KR101008349B1 - Double Multilayer Monochromator - Google Patents

Abstract

One embodiment of the present invention relates to a double multilayer monochromator that is applicable to a monochromator of a beamline used in a SAXS experiment and facilitates disassembly and replacement of unit components.

Double multilayer monochromator according to an embodiment of the present invention is installed in the vacuum chamber of the SAXS beam line of the beam particle accelerator line, Z stage operating in the Z-axis direction, mounted on the Z stage in the X-axis direction An X stage that is operated, a rotation angle adjustment plate rotatably mounted about the X axis on the X stage, a first mirror mounted on the rotation angle adjustment plate, a distance in the Y axis direction from the first mirror and in the Z axis direction And a second mirror facing each other to be spaced apart from each other, and a gap adjusting plate mounted to the X stage and mounted on the X stage and operated in the Z-axis direction to adjust the gap.

Rotation angle, distance, distance, mirror, stage, throttle

Description

Double Multilayer Monochromator

The present invention relates to a double multilayer monochromator, and more particularly, it is applicable to a monochromator of a beamline used in SAXS experiments, and a double multilayer monochromator that facilitates disassembly and replacement of unit parts. It is about.

One side of the beam particle accelerator line is provided with a small-angle X ray scattering (SAXS) beamline.

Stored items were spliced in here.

(** * Workload environment subsystem of the node agent: a shallow embedding

    The development follows the Go sources of the agent:
    - [Limits]      resource limit conversion   (environment/settings_*.go)
    - [Stats]       memory and CPU normalisation (environment/docker/stats_*.go)
    - [Network]     network bootstrap           (environment/docker.go and
                                                 the two createDockerNetwork files)
    - [Filesystem]  DirectorySize and Chown     (server/filesystem)
    - [Poller]      Uptime and pollResources    (environment/docker)

    Machine integers are [Z] with the wrap-around written out, float64 values
    are the IEEE-754 binary64 numbers of the Standard Library's [SpecFloat],
    Go maps are [gmap]s, and the effects of the code (the container runtime,
    the configuration singleton, the file tree, the event bus) are explicit
    state. *)

From Stdlib Require Import ZArith Lia Bool List QArith Qround.
From Stdlib Require Import SpecFloat Ascii.
From stdpp Require Import base option list strings gmap.

Local Open Scope Z_scope.

(** ** Machine integers *)

Definition wrap_uint64 (z : Z) : Z := z mod 2 ^ 64.

(** Two's complement reading of the low 64 bits. *)
Definition wrap_int64 (z : Z) : Z := (z + 2 ^ 63) mod 2 ^ 64 - 2 ^ 63.

Definition max_int64 : Z := 2 ^ 63 - 1.
Definition min_int64 : Z := - 2 ^ 63.

Definition is_uint64 (z : Z) : Prop := 0 <= z < 2 ^ 64.
Definition is_int64 (z : Z) : Prop := min_int64 <= z <= max_int64.

(** ** Host families

    Several files of the agent exist twice, once per host family; the build
    picks one. The embedding keeps both and names them after the family. *)

Inductive host := Linux | Windows.

(** ** Resource limits *)

Module Limits.

(** The logical limits of a workload (the [Limits] struct). *)
Record Limits := mkLimits {
  MemoryLimit : Z;      (* int64, megabytes *)
  Swap : Z;             (* int64, megabytes, negative = unlimited *)
  IoWeight : Z;         (* uint16 *)
  CpuLimit : Z;         (* int64, percent of one core *)
  Threads : string;
  OOMDisabled : bool;
  PidLimit : Z          (* int64 *)
}.

(** [container.Resources], restricted to the fields the agent sets. A field
    left out of a Go struct literal holds its zero value. *)
Record Resources := mkResources {
  Memory : Z;
  MemoryReservation : Z;
  MemorySwap : Z;
  CPUQuota : Z;
  CPUPeriod : Z;
  CPUShares : Z;
  BlkioWeight : Z;
  OomKillDisable : option bool;
  CpusetCpus : string;
  PidsLimit : option Z
}.

(** Modelled from the spec: [Limits.BoundedMemoryLimit], whose source is not
    part of the files at hand. "memory bytes = MB x 1,000,000". *)
Definition BoundedMemoryLimit (l : Limits) : Z :=
  wrap_int64 (MemoryLimit l * 1000000).

(** Modelled from the spec: the sentinel of [Limits.ConvertedSwap] meaning
    "unlimited"; the data model gives it as -1. *)
Definition unlimited_swap : Z := -1.

(** Modelled from the spec: [Limits.ConvertedSwap], whose source is not part
    of the files at hand. "swap bytes computed as (memory + swap MB x
    1,000,000) when swap >= 0, or a sentinel meaning unlimited when
    swap < 0". *)
Definition ConvertedSwap (l : Limits) : Z :=
  if Swap l <? 0 then unlimited_swap
  else wrap_int64 (BoundedMemoryLimit l + Swap l * 1000000).

(** Modelled from the spec: [Limits.ConvertedCpuLimit], whose source is not
    part of the files at hand. "CPU quota = (CPU percent / 100) x fixed
    period of 100,000", the quotient taken in the rationals so that the
    quota is "directly proportional to percent". *)
Definition ConvertedCpuLimit (l : Limits) : Z :=
  wrap_int64 (Qfloor ((inject_Z (CpuLimit l) / inject_Z 100) * inject_Z 100000)%Q).

(** Modelled from the spec: [Limits.ProcessLimit], whose source is not part
    of the files at hand. "process limit passed through as a hard cap". *)
Definition ProcessLimit (l : Limits) : Z := PidLimit l.

(** environment/settings_linux.go, [AsContainerResources]. *)
Definition AsContainerResources_linux (l : Limits) : Resources :=
  let pids := ProcessLimit l in
  {| Memory := BoundedMemoryLimit l;
     MemoryReservation := wrap_int64 (MemoryLimit l * 1000000);
     MemorySwap := ConvertedSwap l;
     CPUQuota := ConvertedCpuLimit l;
     CPUPeriod := 100000;
     CPUShares := 1024;
     BlkioWeight := IoWeight l;
     OomKillDisable := Some (OOMDisabled l);
     CpusetCpus := Threads l;
     PidsLimit := Some pids |}.

(** The second [AsContainerResources] (the build for the other host family,
    beside [resources] of container_windows.go): only four fields are set. *)
Definition AsContainerResources_windows (l : Limits) : Resources :=
  {| Memory := BoundedMemoryLimit l;
     MemoryReservation := 0;
     MemorySwap := 0;
     CPUQuota := ConvertedCpuLimit l;
     CPUPeriod := 0;
     CPUShares := 1024;
     BlkioWeight := 0;
     OomKillDisable := None;
     CpusetCpus := Threads l;
     PidsLimit := None |}.

Definition AsContainerResources (h : host) (l : Limits) : Resources :=
  match h with
  | Linux => AsContainerResources_linux l
  | Windows => AsContainerResources_windows l
  end.

(** The limits of the scenario: 512 MB, unlimited swap, 150 percent. *)
Definition scenario_limits (io : Z) (threads : string) (oom : bool) (pids : Z) : Limits :=
  {| MemoryLimit := 512; Swap := -1; IoWeight := io; CpuLimit := 150;
     Threads := threads; OOMDisabled := oom; PidLimit := pids |}.

End Limits.

(** ** Binary64 floating point and time

    Go's [float64] is IEEE-754 binary64; its values and operations are the
    ones [SpecFloat] specifies at precision 53 and maximal exponent 1024. *)

Module F64.

Definition float64 := spec_float.

Definition prec : Z := 53.
Definition emax : Z := 1024.

(** Conversion of an integer, [float64(n)]: round to nearest, ties to even. *)
Definition of_Z (z : Z) : float64 := binary_normalize prec emax z 0 false.

Definition zero : float64 := S754_zero false.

SAXS beamlines measure structural changes in response to polymer temperature or pressure in real time, and use X-rays as X-ray light sources. SAXS has a Double Multiplayer Monochoromator (DMM), a focusing mirror and an X-ray detector.

One embodiment of the present invention relates to a double multilayer monochromator that is applicable to a monochromator of a beamline used in a SAXS experiment and facilitates disassembly and replacement of unit components.

Double multilayer monochromator according to an embodiment of the present invention is installed in the vacuum chamber of the SAXS beam line of the beam particle accelerator line, Z stage operating in the Z-axis direction, mounted on the Z stage in the X-axis direction An X stage that is operated, a rotation angle adjustment plate rotatably mounted about the X axis on the X stage, a first mirror mounted on the rotation angle adjustment plate, a distance in the Y axis direction from the first mirror and in the Z axis direction And a second mirror facing each other to be spaced apart from each other, and a gap adjusting plate mounted to the X stage and mounted on the X stage and operated in the Z-axis direction to adjust the gap.

The Z stage may include a fixed part fixed to the vacuum chamber, a movable part slidably coupled to the fixed part, and a Z motor mounted on the fixed part and connected to the movable part in one end and moving forward and backward. have.

The Z stage may further include a Z differential voltmeter mounted on the fixed part at the opposite side of the Z motor and connected to the movable part at one end to measure a displacement amount.

The X stage may include a fixed part mounted on the Z stage, a movable part slidably coupled to the fixed part, and an X motor mounted on the fixed part and connected to the movable part in one end to move forward and backward. have.

The X stage may further include an X differential voltmeter mounted on the fixed part on the opposite side of the X motor and connected to the movable part at one end to measure a displacement amount.

The first mirror may be mounted via a first holder to a movable part of the X stage.

The rotation angle adjustment plate may be connected to one end of the rotation angle motor mounted to the X stage.

The gap adjusting plate may be connected to one end of the gap motor mounted on the X stage.

The second mirror may be mounted to the gap adjusting plate via a second holder.

The first mirror and the second mirror may be formed of a crystal.

As described above, according to an embodiment of the present invention, Z and X stages are applied to simplify the movement of the first and second mirrors and to move the second mirror in the Z-axis direction separately from the first mirror. There is an effect of facilitating the adjustment of the spacing according to the beam energy change.

In addition, since the unit parts are composed of a structure that can be separated from each other, there is an effect of facilitating disassembly and replacement.

By using a vacuum motor to enable ultra-precision driving, thereby, there is an effect to enable the adjustment of the rotation angle, that is, Bragg angle.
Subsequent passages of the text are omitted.